Internal design, tech stack, and implementation details

Overview

Tide is a Rust workspace. The core runtime, stores, runner, and serve crates are argon-free; the shipped binary that embeds Argon lives in an excluded workspace (tide-argon) so the default build and CI never fetch the private Argon repo.

tide/
├── cli/              # CLI command logic (run / resume / test / schema / serve)
├── runtime/          # Core runtime (Deno Core + V8)
│   └── src/
│       ├── lib.rs    # Runtime orchestration, run/test entry points
│       ├── ops.rs    # Deno ops (file, step, sleep, console, ai, hitl, state)
│       ├── store.rs  # DurableStore trait + effect-intent reservation
│       ├── state.rs  # StateHost world-state capability surface
│       ├── loader.rs # TypeScript module loader
│       ├── runtime.js# JavaScript globals and sandbox setup
│       └── tide.d.ts # TypeScript type definitions
├── store-fs/         # Filesystem storage backend
├── store-sqlite/     # SQLite storage backend
├── store-postgres/   # PostgreSQL storage backend
├── tide-runner/      # Workflow runner: source + queue + cooperative drive
├── tide-serve/       # HTTP /v1 control surface over the runner (axum)
├── tide-argon/       # Shipped binary: embeds Argon for the state.* backend
├── examples/         # Example workflows
└── docs/             # Documentation site (Fumadocs)

Tech Stack

ComponentTechnologyPurpose
RuntimeDeno Core (V8)JavaScript/TypeScript execution
LanguageRustCore runtime, storage, CLI
TypeScriptdeno_astOn-the-fly transpilation
VFSvfs crate (MemoryFS)In-memory virtual filesystem
SQLiterusqlite (bundled)SQLite storage backend
PostgreSQLsqlxPostgres storage backend
AsyncTokioAsync runtime (the run future is !Send — V8)

Execution Flow

1. CLI parsing (cli/src/lib.rs)

The CLI parses the subcommand (run / resume / test / schema / serve) and its flags, builds the storage backend and the world-state Backend, and dispatches:

  • Parses -i, --store, --input / --input-file, --argon, --json (and, on the embedded binary, --world-dir / --fresh)
  • Validates --input is valid JSON
  • Creates Arc<dyn DurableStore> (fs, sqlite, or postgres)
  • Runs the workflow via run_with_state_host_and_overlay(...), settling the run's world-state fork through the Backend seam

2. State Initialization (runtime/src/lib.rs)

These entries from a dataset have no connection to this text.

(** The instructions of the enumeration that open or end no block. *)
Definition plain (o : OpCode) : bool :=
  match o with OP_CHECK | OP_REPEAT | OP_END | OP_UNKNOWN _ => false | _ => true end.

Lemma plain_scan o : plain o = true → opens o = false ∧ ends o = false.
Proof. by destruct o. Qed.

Lemma simple_op t v l i : simple_ins t v l = Some (Some i) → plain (op i) = true.
Proof.
  assert (∀ o a1 a2, Some <$> ins o a1 a2 0 = Some (Some i) → op i = o) as Hop.
  { intros o a1 a2 Hi. destruct (ins o a1 a2 0) eqn:He; [|done]. injection Hi as <-. by apply ins_op in He as [? _]. }
  destruct t; cbn [simple_ins]; try done; try (by intros ->%Hop);
    destruct (left_value l); try done; cbn [mbind option_bind]; by intros ->%Hop.
Qed.

Lemma head_op t v l h : head_ins t v l = Some h → has_body t = true → opens (op h) = true ∧ ends (op h) = false.
Proof.
  intros Hh Ht. destruct t; try done; cbn [head_ins] in Hh.
  - destruct (check_args l) as [[[a1 a2] val]|]; [|done]. by apply ins_op in Hh as [-> _].
  - destruct (atoi v); [|done]. by apply ins_op in Hh as [-> _].
Qed.

(** The code of a tree as its first statement and the rest. *)
Lemma gen_split t v l r b n c :
  gen (Node t v l r b n) = Some c →
  ∃ here later, c = here ++ later ∧ gen_ptr n = Some later ∧
    ((has_body t = true ∧ ∃ h body, head_ins t v l = Some h ∧ gen_ptr b = Some body ∧ here = h :: body ++ [end_ins]) ∨
     (has_body t = false ∧ is_block t = true ∧ gen_ptr b = Some here) ∨
     (has_body t = false ∧ is_block t = false ∧ ∃ i, simple_ins t v l = Some i ∧
        here = match i with Some i => [i] | None => [] end)).
Proof.
  rewrite gen_node. destruct (has_body t).
  - destruct (head_ins t v l) as [h|]; [|done]. destruct (gen_ptr b) as [body|]; [|done]. cbn [mbind option_bind].
    destruct (gen_ptr n) as [later|]; [|done]. intros [= <-]. exists (h :: body ++ [end_ins]), later.
    split; [done|]. eauto 10.
  - destruct (is_block t).
    + destruct (gen_ptr b) as [body|]; [|done]. cbn [mbind option_bind].
      destruct (gen_ptr n) as [later|]; [|done]. intros [= <-]. eauto 10.
    + destruct (simple_ins t v l) as [i|]; [|done]. cbn [mbind option_bind].
      destruct (gen_ptr n) as [later|]; [|done]. intros [= <-].
      exists (match i with Some i => [i] | None => [] end), later. split; [done|]. eauto 10.
Qed.

(** Generated code is balanced: scanning passes over it. *)
Lemma scan_gen node c :
  gen node = Some c →
  ∀ rest p d, skip_block (c ++ rest) p d = skip_block rest (p + length c) d ∧
              find_end (c ++ rest) p d = find_end rest (p + length c) d.
Proof.
  revert c. induction node as [t v l r b n IHb IHn] using ASTNode_chain_ind. intros c Hgen.
  assert (Hptr : ∀ p c, on_ptr (λ node, ∀ c, gen node = Some c → ∀ rest p d,
      skip_block (c ++ rest) p d = skip_block rest (p + length c) d ∧
      find_end (c ++ rest) p d = find_end rest (p + length c) d) p → gen_ptr p = Some c → ∀ rest p d,
      skip_block (c ++ rest) p d = skip_block rest (p + length c) d ∧
      find_end (c ++ rest) p d = find_end rest (p + length c) d).
  { intros [m|] c0 HP; [apply HP|]. intros [= <-] rest p d. simpl. by rewrite Nat.add_0_r. }
  pose proof (Hptr b) as Hb. pose proof (Hptr n) as Hn. clear Hptr.
  apply gen_split in Hgen as (here & later & -> & Hlater & Hhere). intros rest p d.
  enough (skip_block (here ++ later ++ rest) p d = skip_block (later ++ rest) (p + length here) d ∧
          find_end (here ++ later ++ rest) p d = find_end (later ++ rest) (p + length here) d) as [Hs Hf].
  { rewrite <-!app_assoc, Hs, Hf, length_app, Nat.add_assoc. by apply Hn. }
  destruct Hhere as [(Ht & h & body & Hh & Hbody & ->)|[(_ & _ & Hbody)|(_ & _ & i & Hi & ->)]].
  - destruct (head_op _ _ _ _ Hh Ht) as [Ho He]. cbn [app skip_block find_end]. rewrite Ho, He, <-!app_assoc.
    destruct (Hb body IHb Hbody ([end_ins] ++ later ++ rest) (S p) (S d)) as [-> ->].
    cbn [app skip_block find_end end_ins op opens ends]. rewrite !length_cons, !length_app. simpl.
    rewrite Nat.sub_0_r. by replace (S (S (p + length body))) with (p + S (length body + 1))%nat by lia.
  - by apply Hb.
  - destruct i as [i|]; [|by rewrite Nat.add_0_r]. destruct (plain_scan _ (simple_op _ _ _ _ Hi)) as [Ho He].
    cbn [app skip_block find_end length]. rewrite Ho, He. by rewrite Nat.add_1_r.
Qed.

Lemma scan_gen_ptr p c :
  gen_ptr p = Some c →
  ∀ rest i d, skip_block (c ++ rest) i d = skip_block rest (i + length c) d ∧
              find_end (c ++ rest) i d = find_end rest (i + length c) d.
Proof.
  destruct p as [m|]; [apply scan_gen|]. intros [= <-] rest i d. simpl. by rewrite Nat.add_0_r.
Qed.

(** How deep the repeats of a tree nest. *)
Fixpoint repeat_depth (node : ASTNode) : nat :=
  let '(Node t _ _ _ b n) := node in
  let sub p := match p with Some m => repeat_depth m | None => 0%nat end in
  Nat.max (match t with NODE_REPEAT => S (sub b) | NODE_CHECK | NODE_BLOCK => sub b | _ => 0%nat end) (sub n).

Definition depth_ptr (p : option ASTNode) : nat := match p with Some m => repeat_depth m | None => 0%nat end.

Section Exec.
Context {F : Type} `{FloatOps F} (rand : nat → Z) (atof : string → F).
Abbreviation vm := (vm F).

(** ** The meaning of a tree *)

Fixpoint exec_tree (node : ASTNode) (s : vm) : vm :=
  let '(Node t v l r b n) := node in
  let sub p s := match p with Some m => exec_tree m s | None => s end in
  let s :=
    match t with
    | NODE_CHECK =>
        match head_ins t v l with
        | Some h => let '(pass, s) := check_pass h s in if pass : bool then sub b s else s
        | None => s
        end
    | NODE_REPEAT =>
        match atoi v with
        | Some count => Nat.iter (Z.to_nat count) (sub b) s
        | None => s
        end
    | NODE_BLOCK => sub b s
    | _ =>
        match simple_ins t v l with
        | Some (Some i) => exec_simple rand atof i s
        | _ => s
        end
    end in
  sub n s.

Definition exec_ptr (p : option ASTNode) (s : vm) : vm := match p with Some m => exec_tree m s | None => s end.

(** ** Steps of the VM *)

Definition vgo (code : list Instruction) (c c' : nat * list frame * vm) : Prop :=
  ∃ i, code !! c.1.1 = Some i ∧ vm_step rand atof code i c.1.1 c.1.2 c.2 = Goto c'.1.1 c'.1.2 c'.2.

Lemma loop_steps code c c' :
  rtc (vgo code) c c' →
  ∃ k, ∀ fuel, vm_loop rand atof (k + fuel) code c.1.1 c.1.2 c.2 = vm_loop rand atof fuel code c'.1.1 c'.1.2 c'.2.
Proof.
  induction 1 as [|c1 c2 c3 (i & Hi & Hs) _ [k IH]]; [by exists 0%nat|].
  exists (S k). intros fuel. simpl. by rewrite Hi, Hs, IH.
Qed.

(** A simple instruction in place. *)
Lemma go_simple pre i post stack s :
  plain (op i) = true →
  vgo (pre ++ i :: post) (length pre, stack, s) (S (length pre), stack, exec_simple rand atof i s).
Proof.
  intros Hp. exists i. split; [by apply list_lookup_middle|]. unfold vm_step. simpl. by destruct (op i).
Qed.

(** The END of a check, or of a repeat that another frame does not end here. *)
Lemma go_end pre post stack s :
  (∀ top rest, stack = top :: rest → (length pre < repeat_end top)%nat) →
  vgo (pre ++ end_ins :: post) (length pre, stack, s) (S (length pre), stack, s).
Proof.
  intros Hst. exists end_ins. split; [by apply list_lookup_middle|]. unfold vm_step. cbn [op end_ins fst snd].
  destruct stack as [|top rest]; [done|]. specialize (Hst top rest eq_refl).
  destruct (Nat.eqb_spec (length pre) (repeat_end top)); [lia|done].
Qed.

(** The code after an opening instruction. *)
Lemma drop_open pre (h : Instruction) rest : drop (S (length pre)) (pre ++ h :: rest) = rest.
Proof. induction pre as [|x pre IH]; [by destruct rest|exact IH]. Qed.

Lemma skip_body pre h body post :
  (∀ rest i d, skip_block (body ++ rest) i d = skip_block rest (i + length body) d) →
  skip_block (drop (S (length pre)) (pre ++ h :: body ++ end_ins :: post)) (length pre) 0 =
  (length pre + length body + 1)%nat.
Proof. intros Hb. rewrite drop_open, Hb. simpl. lia. Qed.

Lemma find_body pre h body post :
  (∀ rest i d, find_end (body ++ rest) i d = find_end rest (i + length body) d) →
  find_end (drop (S (length pre)) (pre ++ h :: body ++ end_ins :: post)) (S (length pre)) 0 =
  Some (length pre + length body + 1)%nat.
Proof. intros Hb. rewrite drop_open, Hb. simpl. f_equal. lia. Qed.

(** Code that runs a state transformer wherever it is placed, on a stack with
    room for [d] more loops whose top ends after it. *)
Definition runs (c : list Instruction) (d : nat) (f : vm → vm) : Prop :=
  ∀ pre post stack s,
    (length stack + d <= REPEAT_STACK)%nat →
    (∀ top rest, stack = top :: rest → (length pre + length c <= repeat_end top)%nat) →
    rtc (vgo (pre ++ c ++ post)) (length pre, stack, s) ((length pre + length c)%nat, stack, f s).

Lemma runs_app c1 c2 d1 d2 f1 f2 :
  runs c1 d1 f1 → runs c2 d2 f2 → runs (c1 ++ c2) (Nat.max d1 d2) (λ s, f2 (f1 s)).
Proof.
  intros H1 H2 pre post stack s Hd Hst. rewrite length_app in *. rewrite <-app_assoc.
  etransitivity; [apply H1; [lia|]|].
  - intros top rest ->. specialize (Hst _ _ eq_refl). lia.
  - assert (pre ++ c1 ++ c2 ++ post = (pre ++ c1) ++ c2 ++ post) as -> by by rewrite app_assoc.
    rewrite Nat.add_assoc, <-length_app. apply H2; [lia|].
    intros top rest ->. specialize (Hst _ _ eq_refl). rewrite length_app. lia.
Qed.

Lemma runs_nil d : runs [] d id.
Proof. intros pre post stack s _ _. simpl. rewrite Nat.add_0_r. done. Qed.

Lemma runs_simple i :
  plain (op i) = true → runs [i] 0 (exec_simple rand atof i).
Proof.
  intros Hp pre post stack s _ _. simpl. rewrite Nat.add_1_r. by apply rtc_once, go_simple.
Qed.

Section Body.
Context (h : Instruction) (body : list Instruction) (d : nat) (f : vm → vm).
Context (Hrun : runs body d f).
Context (Hscan : ∀ rest i d, skip_block (body ++ rest) i d = skip_block rest (i + length body) d ∧
                             find_end (body ++ rest) i d = find_end rest (i + length body) d).

(** The body between its opening instruction and its END. *)
Lemma body_runs pre post stack s :
  (length stack + d <= REPEAT_STACK)%nat →
  (∀ top rest, stack = top :: rest → (length pre + length body + 1 <= repeat_end top)%nat) →
  rtc (vgo (pre ++ h :: body ++ end_ins :: post)) (S (length pre), stack, s)
    ((length pre + length body + 1)%nat, stack, f s).
Proof using Hrun.
  intros Hd Hst. replace (pre ++ h :: body ++ end_ins :: post) with ((pre ++ [h]) ++ body ++ end_ins :: post)
    by by rewrite <-app_assoc.
  replace (length pre + length body + 1)%nat with (length (pre ++ [h]) + length body)%nat
    by (rewrite length_app; simpl; lia).
  replace (S (length pre)) with (length (pre ++ [h])) by (rewrite length_app; simpl; lia).
  apply Hrun; [done|]. intros top rest ->. specialize (Hst _ _ eq_refl). rewrite length_app. simpl. lia.
Qed.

The run() function sets up the runtime:

  1. Load journal from store -- empty on first run
  2. Resolve input -- on replay, use stored input; on first run, persist CLI input
  3. Resolve timestamp -- on replay, load stored timestamp; on first run, capture and persist Date.now()
  4. Create VFS -- starts as empty MemoryFS (state rebuilt from journal replay)
  5. Build DurableState -- contains journal, position counter, store reference, VFS snapshot slot, transaction buffer

3. V8 Runtime Setup

JsRuntime::new(RuntimeOptions {
    module_loader: TsModuleLoader,
    startup_snapshot: TIDE_SNAPSHOT,  // Pre-compiled runtime.js
    extensions: [tide extension],
})

The V8 snapshot (TIDE_SNAPSHOT) is built at compile time from runtime.js. It contains:

  • console.log/error (calls op_console_log)
  • readFile, writeFile, readFileBytes, writeFileBytes, removeFile, listFiles
  • sleep (calls op_set_timeout)
  • step (calls op_step_begin/op_step_end)
  • S schema builder (all methods)
  • __tideValidate (schema validation function)
  • __initFrozenTime (frozen Date overrides)
  • __initSandbox (security sandbox)

4. Initialization Sequence

After the V8 runtime is created:

  1. Inject DurableState and VfsPath into OpState
  2. Call __initFrozenTime() -- overrides Date.now(), new Date(), performance.now()
  3. Call __initSandbox() -- disables eval/Function, removes globals, freezes prototypes
  4. Load and evaluate the user module (top-level code runs, schema is defined)
  5. Verify export default { schema, main } convention
  6. Check if schema requires input
  7. Parse input JSON, validate against schema with __tideValidate
  8. Call main(input) via orchestration script

5. Op Execution (runtime/src/ops.rs)

Each JavaScript API call maps to a Rust op via Deno Core's op system:

JavaScriptRust OpJournal Op
readFile(path)op_read_fileop_read_file
writeFile(path, contents)op_write_fileop_write_file
readFileBytes(path)op_read_file_bytesop_read_file_bytes
writeFileBytes(path, contents)op_write_file_bytesop_write_file_bytes
removeFile(path)op_remove_fileop_remove_file
listFiles(path?)op_list_filesop_list_files
sleep(ms)op_set_timeoutop_set_timeout
console.log/errorop_console_logop_console
step(name, fn) beginop_step_beginop_step_begin
step(name, fn) endop_step_endop_step_complete
Date.now()op_get_frozen_timestamp(not journaled)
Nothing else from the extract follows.